◆ **Problem description**
In the data below, find the line containing "Ok (v :: vs)", then set down that line and every later line up to and including the line containing "match k with", exactly.

── Stored data

Definition exec (e : event) (s : sys) : option (go sys) :=
  match e with
  | NewRequest =>
      match own s with
      | Between => Some (Ret (mkSys (wk s) (InRequest (requests s)) (S (requests s)) (expired s) (children s) (pool s)))
      | _ => None
      end
  | Deadline =>
      match own s with
      | InRequest r => Some (Ret (mkSys (wk s) (own s) (requests s) ({[r]} ∪ expired s) (children s) (pool s)))
      | _ => None
      end
  | EndRequest => match own s with InRequest _ => Some (Ret (set_own Between s)) | _ => None end
  | StartProbes q t =>
      match own s, children s !! q, children s !! t, bool_decide (q = t) with
      | Between, None, None, false =>
          Some (let! w := work_Add (waiting s) 2 (wk s) in
                Ret (set_child t ProbingTLS (set_child q ProbingQUIC (set_work w s))))
      | _, _, _, _ => None
      end
  | Join => match own s with Between => Some (Ret (set_own Joining (set_work (seal (wk s)) s))) | _ => None end
  | Waited =>
      match own s with Joining => if work (wk s) =? 0 then Some (Ret (set_own Returned s)) else None | _ => None end
  | Dial c h3 scope =>
      match children s !! c with
      | None => if scope_of_exchange scope s
                then Some (let! (_, s) := beginHTTPDial c h3 scope s in Ret s) else None
      | Some _ => None
      end
  | CheckContext c native =>
      match children s !! c with Some (Begun h3 r) => Some (check_context c h3 r native s) | _ => None end
  | TLSDialed c negotiated deadline_err =>
      match children s !! c with
      | Some (DialingTLS _) =>
          Some (release c (match negotiated with
                           | Ok proto => if keep_tls proto deadline_err then hand_over c proto s else s
                           | Err _ => s
                           end))
      | _ => None
      end
  | QUICDialed c r =>
      match children s !! c with
      | Some (DialingQUIC _) =>
          Some (match r with QUICEarly => Ret (set_child c Handshaking s) | _ => release c s end)
      | _ => None
      end
  | Handshaked c => match children s !! c with Some Handshaking => Some (release c s) | _ => None end
  | Probed c => match children s !! c with Some ProbingQUIC | Some ProbingTLS => Some (release c s) | _ => None end
  end.
(* ===== verification/RateLimit.v ===== *)
(** * Rate limiting (ratelimit)

    The middleware that drops UDP requests of clients that ask too often: the key of
    a client's subnet, its bucket, and the handler that is wrapped.  The buckets
    hold pointers to limiters, which are in a heap. *)

From stdpp Require Import gmap.
From Stdlib Require Import QArith.
From S2P Require Import Prelude NetIP Strconv DnsMsg RefDns GlCache NetUtil Upstreams Context ProxyCache Resolve Server ResolveSpec.
#[local] Open Scope Z_scope.

Definition Hour : Duration := 3600 * Second.

(** go-cache: getting at a time, and setting with an expiration.  Its keys are the
    texts of addresses without zones, which are as good as the addresses. *)
Class GoCache (C : Type) := {
  gocache_New : C;
  gocache_Get : Addr -> Time -> C -> option nat;
  gocache_Set : Addr -> nat -> Duration -> Time -> C -> C;
}.

(** go-rate: a limiter of a number of actions in a time; [Try] tells whether one is
    allowed now.  It panics for a limiter of no actions. *)
Class Rate (L : Type) := {
  rate_New : Z -> Duration -> L;
  rate_Try : Time -> L -> go (bool * L);
}.

Record config := mkConfig {
  hasLogger : bool;
  allowlistAddrs : list Prefix;
  ratelimit : Z;
  subnetLenIPv4 : Z;
  subnetLenIPv6 : Z;
}.

(** golibs: checks of a property of a configuration, by its name. *)
Class Validators := {
  validate_Positive : string -> Z -> option error;
  validate_NotNil : string -> bool -> option error;
  validate_NoGreaterThan : string -> Z -> Z -> option error;
}.
Class ValidatorLaws `{Validators} := {
  Positive_None name v : validate_Positive name v = None <-> 0 < v;
  NotNil_None name v : validate_NotNil name v = None <-> v = true;
  NoGreaterThan_None name v max : validate_NoGreaterThan name v max = None <-> v <= max;
}.
(* ===== verification/Life.v ===== *)
(** * Starting and stopping the proxy ([Start], [Shutdown] and the closing
      functions of proxy/proxy.go, [startListeners] of proxy/server.go, the
      listeners of serverudp.go, servertcp.go, serverhttps.go and serverquic.go,
      serverdnscrypt.go, retry.go and route.go)

    The calls run under the mutex of the proxy, so a run is a sequence of them.
    Sockets and the other closable objects are numbers, and the world tracks
    those that are open.  What the operating system answers is the environment
    [E], indexed by a counter of the calls.  A computation is [None] if it does
    not return. *)

From stdpp Require Import gmap.
From S2P Require Import Prelude NetIP Context GlCache GoStrings Upstreams CryptCert CryptClient CryptRun Config.
#[local] Open Scope Z_scope.

(** The lists of closable objects that the proxy holds. *)
Inductive kind := udpListen | tcpListen | tlsListen | httpsListen | h3Listen | quicListen | quicTransports | quicConns.

#[export] Instance kind_eq_dec : EqDecision kind.
Proof. solve_decision. Defined.

(** The fields of the proxy that [Start] and [Shutdown] change.  The lists are one
    list with the kinds of its entries; the DNSCrypt servers are as in CryptRun. *)
Record life := mkLife {
  started : bool;
  servingCancel : bool;
  listeners : list (kind * nat);
  httpsServer : bool;
  h3Server : bool;
  dnsCryptServers : list run;
}.

Definition new_life : life := mkLife false false [] false false [].

Definition of_kind (k : kind) (l : life) : list nat := snd <$> filter (fun x => x.1 = k) (listeners l).

Definition add_listener (k : kind) (c : nat) (l : life) : life :=
  mkLife (started l) (servingCancel l) (listeners l ++ [(k, c)]) (httpsServer l) (h3Server l) (dnsCryptServers l).
(** The list is set to nil. *)
Definition drop_kind (k : kind) (l : life) : life :=
  mkLife (started l) (servingCancel l) (filter (fun x => x.1 <> k) (listeners l)) (httpsServer l) (h3Server l) (dnsCryptServers l).
Definition set_servers (https h3 : bool) (l : life) : life :=
  mkLife (started l) (servingCancel l) (listeners l) https h3 (dnsCryptServers l).
Definition set_crypt (rs : list run) (l : life) : life :=
  mkLife (started l) (servingCancel l) (listeners l) (httpsServer l) (h3Server l) rs.
Definition set_started (b cancel : bool) (l : life) : life :=
  mkLife b cancel (listeners l) (httpsServer l) (h3Server l) (dnsCryptServers l).

(** [live] are the open objects, [retired] the DNSCrypt servers that were given up
    and [closedUpstreams] the upstreams that were closed. *)
Record world := mkWorld {
  w_time : nat;
  live : gset nat;
  lf : life;
  retired : list run;
  closedUpstreams : list Upstream;
}.

Record env := mkEnv {
  bind_err : nat -> option error;
  setup_err : nat -> option error;
  close_err : nat -> option error;
  ctx_err : nat -> option error;
  (** Whether [Serve] took the listener before the server was closed. *)
  taken : nat -> nat -> bool;
  (** How waiting for a DNSCrypt server ends. *)
  wait_err : nat -> option error;
  upstream_err : Upstream -> option error;
  cert_now : nat -> Time;
}.

Definition ErrClosed : error := New "use of closed network connection".

(** ** Addresses *)

(** [collectAddrs] and [firstAddr], with the address function [af]. *)
Fixpoint collectAddrs {A} (af : A -> go (option nat)) (addressers : list A) : go (list (option nat)) :=
  match addressers with
  | [] => Ret []
  | l :: ls => let! a := af l in let! addrs := collectAddrs af ls in Ret (a :: addrs)
  end.

Definition firstAddr {A} (af : A -> go (option nat)) (addressers : list A) : go (option nat) :=
  match addressers with [] => Ret None | l :: _ => af l end.

(** The address of a socket is as its name. *)
Definition socket_Addr (c : nat) : go (option nat) := Ret (Some c).

Definition Addrs (proto : Proto) (l : life) : go (list (option nat)) :=
  match proto with
  | ProtoTCP => collectAddrs socket_Addr (of_kind tcpListen l)
  | ProtoTLS => collectAddrs socket_Addr (of_kind tlsListen l)
  | ProtoHTTPS => collectAddrs socket_Addr (of_kind httpsListen l)
  | ProtoUDP => collectAddrs socket_Addr (of_kind udpListen l)
  | ProtoQUIC => collectAddrs socket_Addr (of_kind quicListen l)
  | ProtoDNSCrypt => collectAddrs LocalAddr (dnsCryptServers l)
  | ProtoNone => Panic
  end.
(** [ReadFile] reads files; [Unmarshal] is the decoder of yaml.v3, which fills a
    configuration. *)
Context (ReadFile : bytes -> result bytes) (Unmarshal : bytes -> configuration -> result configuration).

Definition parseConfigFile (conf : configuration) (confPath : bytes) : result configuration :=
  match ReadFile confPath with
  | Err e => Err (Errorf "reading file: %w" e)
  | Ok b =>
      match Unmarshal b conf with
      | Err e => Err (Errorf "unmarshalling file: %w" e)
      | Ok conf => Ok conf
      end
  end.

(** The configuration or nil, the exit code and the error.  [cmdName] and [args] are
    [os.Args]. *)
Definition parseConfig (cmdName version : bytes) (args : list bytes) : go (option configuration * exit_code * option error) :=
  let! parsed := parseCmdLineOptions args default_configuration in
  match processCmdLineOptions cmdName version parsed with
  | Some (code, _) => Ret (None, code, match parsed with Err e => Some e | Ok _ => None end)
  | None =>
      let conf := match parsed with Ok conf => conf | Err _ => default_configuration end in
      match conf configPathIdx with
      | [] => Ret (Some conf, ExitCodeSuccess, None)
      | confPath =>
          match parseConfigFile conf confPath with
          | Err e => Ret (None, ExitCodeFailure, Some (Errorf "parsing config file %s: %w" e))
          | Ok conf =>
              let! parsed := parseCmdLineOptions args conf in
              Ret (match parsed with
                   | Err e => (None, ExitCodeFailure, Some e)
                   | Ok conf => (Some conf, ExitCodeSuccess, None)
                   end)
          end
      end
  end.
End Flags.

(** ** What a command line means *)

(** The names of an option. *)
Definition names (i : option_idx) : list bytes :=
  let o := commandLineOptions i in
  long o :: match short o with [] => [] | s => [s] end.

(** The options that a command line gives, with their values in order: [-name],
    [-name=value], [-name value] and the same with two dashes. *)
Inductive gives : list bytes -> list (option_idx * bytes) -> Prop :=
  | gives_nothing : gives [] []
  | gives_end : gives [str "--"] []
  | gives_switch i n dash rest l :
      field_kind i = KBool -> n ∈ names i -> dash ∈ [str "-"; str "--"] -> gives rest l ->
      gives ((dash ++ n) :: rest) ((i, str "true") :: l)
  | gives_equals i n dash v rest l :
      n ∈ names i -> dash ∈ [str "-"; str "--"] -> gives rest l ->
      gives ((dash ++ n ++ str "=" ++ v) :: rest) ((i, v) :: l)
  | gives_next i n dash v rest l :
      field_kind i <> KBool -> n ∈ names i -> dash ∈ [str "-"; str "--"] -> gives rest l ->
      gives ((dash ++ n) :: v :: rest) ((i, v) :: l).

(** The values that are given to one option. *)
Definition given (i : option_idx) (l : list (option_idx * bytes)) : list bytes :=
  omap (fun p => if bool_decide (p.1 = i) then Some p.2 else None) l.

Fixpoint parse_all {A} (parse : bytes -> result A) (texts : list bytes) : result (list A) :=
  match texts with
  | [] => Ok []
  | s :: texts => let? v := parse s in let? vs := parse_all parse texts in Ok (v :: vs)
  end.

(** The field for the values given to it: the last one, or all of them if the field
    has many; without any it stays. *)
Definition assign (k : kind) : list (elem k) -> field k -> field k :=
  match k with
  | KUint16s | KStrings => fun vs cur => match vs with [] => cur | _ => vs end
  | _ => fun vs cur => default cur (list.last vs)
  end.

Section FlagFacts.
Context (UnmarshalDuration : bytes -> result Duration).
#[local] Notation parse_text := (parse_text UnmarshalDuration).
#[local] Notation set_flag := (set_flag UnmarshalDuration).
#[local] Notation Parse := (Parse UnmarshalDuration).
#[local] Notation parseCmdLineOptions := (parseCmdLineOptions UnmarshalDuration).

Definition settled (i : option_idx) (texts : list bytes) (cur v : field (field_kind i)) : Prop :=
  exists vs, parse_all (parse_text (field_kind i)) texts = Ok vs /\ v = assign (field_kind i) vs cur.

Lemma set_field_eq i v conf : set_field i v conf i = v.
Proof.
  unfold set_field. destruct (decide (i = i)) as [e|]; [|contradiction].
  symmetry. exact (eq_rect_eq_dec (fun x y => decide (x = y)) (fun k => field (field_kind k)) v e).
Qed.

Lemma set_field_ne i j v conf : i <> j -> set_field i v conf j = conf j.
Proof. unfold set_field. intros. destruct (decide (i = j)); [contradiction|reflexivity]. Qed.

(** *** The flags that are registered *)

Definition all_flags : formal := concat ((fun i => (fun n => (n, i)) <$> names i) <$> all_options).

Lemma registered : add_options [] all_options = Ret all_flags.
Proof. vm_compute. reflexivity. Qed.

Lemma all_options_all i : i ∈ all_options.
Proof. destruct i; vm_compute; repeat constructor. Qed.

Definition name_ok (i : option_idx) (n : bytes) : bool :=
  bool_decide (lookup_flag all_flags n = Some i) && bool_decide (61 ∉ n)
  && match n with c :: _ => negb (c =? 45) | [] => false end.

Lemma names_checked : forallb (fun i => forallb (name_ok i) (names i)) all_options = true.
Proof. vm_compute. reflexivity. Qed.

Lemma names_ok i n : n ∈ names i ->
  lookup_flag all_flags n = Some i /\ 61 ∉ n /\ exists c r, n = c :: r /\ c <> 45 /\ c <> 61.
Proof.
  intros Hn. pose proof (proj1 (forallb_forall _ _) names_checked i (proj1 (list_elem_of_In _ _) (all_options_all i))) as H.
  cbn beta in H. apply list_elem_of_In, (proj1 (forallb_forall _ _) H n), andb_true_iff in Hn as [Hn H3].
  apply andb_true_iff in Hn as [H1 H2]. apply bool_decide_eq_true in H1, H2. split; [exact H1|]. split; [exact H2|].
  destruct n as [|c r]; [discriminate|]. exists c, r. split; [reflexivity|]. to_prop. split; [assumption|].
  intros ->. apply H2. left.
Qed.

Lemma lookup_names n i : lookup_flag all_flags n = Some i -> n ∈ names i.
Proof.
  unfold lookup_flag. destruct (List.find _ _) as [[n' i']|] eqn:E; [|discriminate]. intros [= <-].
  apply List.find_some in E as [Hin Hn]. apply bool_decide_eq_true in Hn. cbn in Hn. subst n'.
  unfold all_flags in Hin. apply in_concat in Hin as (l & Hl & Hin). apply in_map_iff in Hl as (j & <- & _).
  apply in_map_iff in Hin as (m & [= <- <-] & Hm). apply list_elem_of_In, Hm.
Qed.

(** *** Arguments *)

Lemma Cut_char a b c : c ∉ a -> Cut (a ++ c :: b) [c] = (a, b, true).
Proof.
  intros Ha. unfold Cut. rewrite Index_singleton, IndexByte_app by (apply not_elem_Forall, Ha). cbn. rewrite Z.eqb_refl. cbn.
  rewrite Nat.add_0_r, take_app_length. do 2 f_equal. replace (length a + 1)%nat with (length a + 1 + 0)%nat by lia.
  rewrite <- (Nat.add_assoc), drop_app_add. reflexivity.
Qed.

Lemma Cut_found s c : (exists a b, s = a ++ c :: b /\ c ∉ a /\ Cut s [c] = (a, b, true)) \/ Cut s [c] = (s, [], false).
Proof.
  destruct (decide (c ∈ s)) as [Hin|Hn].
  - left. apply list_elem_of_split_l in Hin as (a & b & -> & Ha). exists a, b. auto using Cut_char.
  - right. apply Cut_none, not_elem_Forall, Hn.
Qed.

Lemma read_argument_spec s :
  match read_argument s with
  | Flag n None => exists dash, dash ∈ [str "-"; str "--"] /\ s = dash ++ n
  | Flag n (Some v) => exists dash, dash ∈ [str "-"; str "--"] /\ s = dash ++ n ++ str "=" ++ v
  | Terminator => s = str "--"
  | _ => True
  end.
Proof.
  destruct s as [|c [|c2 r]]; [exact I|destruct c as [| |]; try exact I; repeat (destruct p as [p|p|]; try exact I)|].
  destruct (Z.eq_dec c 45) as [->|Hc]; [|unfold read_argument; repeat (destruct c as [|c|c]; try exact I); repeat (destruct c as [c|c|]; try exact I); contradiction].
  cbn [read_argument]. set (dash := if c2 =? 45 then str "--" else str "-").
  set (name := if c2 =? 45 then r else c2 :: r).
  assert (Hd : dash ∈ [str "-"; str "--"]) by (unfold dash; destruct (c2 =? 45); set_solver).
  assert (Hs : 45 :: c2 :: r = dash ++ name) by (unfold dash, name; destruct (Z.eqb_spec c2 45) as [->|]; reflexivity).
  destruct (_ && bool_decide _) eqn:E; [apply andb_true_iff in E as [E1 E2]; apply bool_decide_eq_true in E2; to_prop; subst; reflexivity|].
  rewrite Hs. destruct name as [|n name']; [exact I|]. destruct (_ || _); [exact I|].
  destruct (Cut_found (n :: name') 61) as [(a & b & Hn & _ & ->)| ->]; exists dash; [rewrite Hn|]; auto.
Qed.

────

◆ **Written solution**
  | s :: texts => let? v := parse s in let? vs := parse_all parse texts in Ok (v :: vs)
  end.

(** The field for the values given to it: the last one, or all of them if the field
    has many; without any it stays. *)
Definition assign (k : kind) : list (elem k) -> field k -> field k :=
  match k with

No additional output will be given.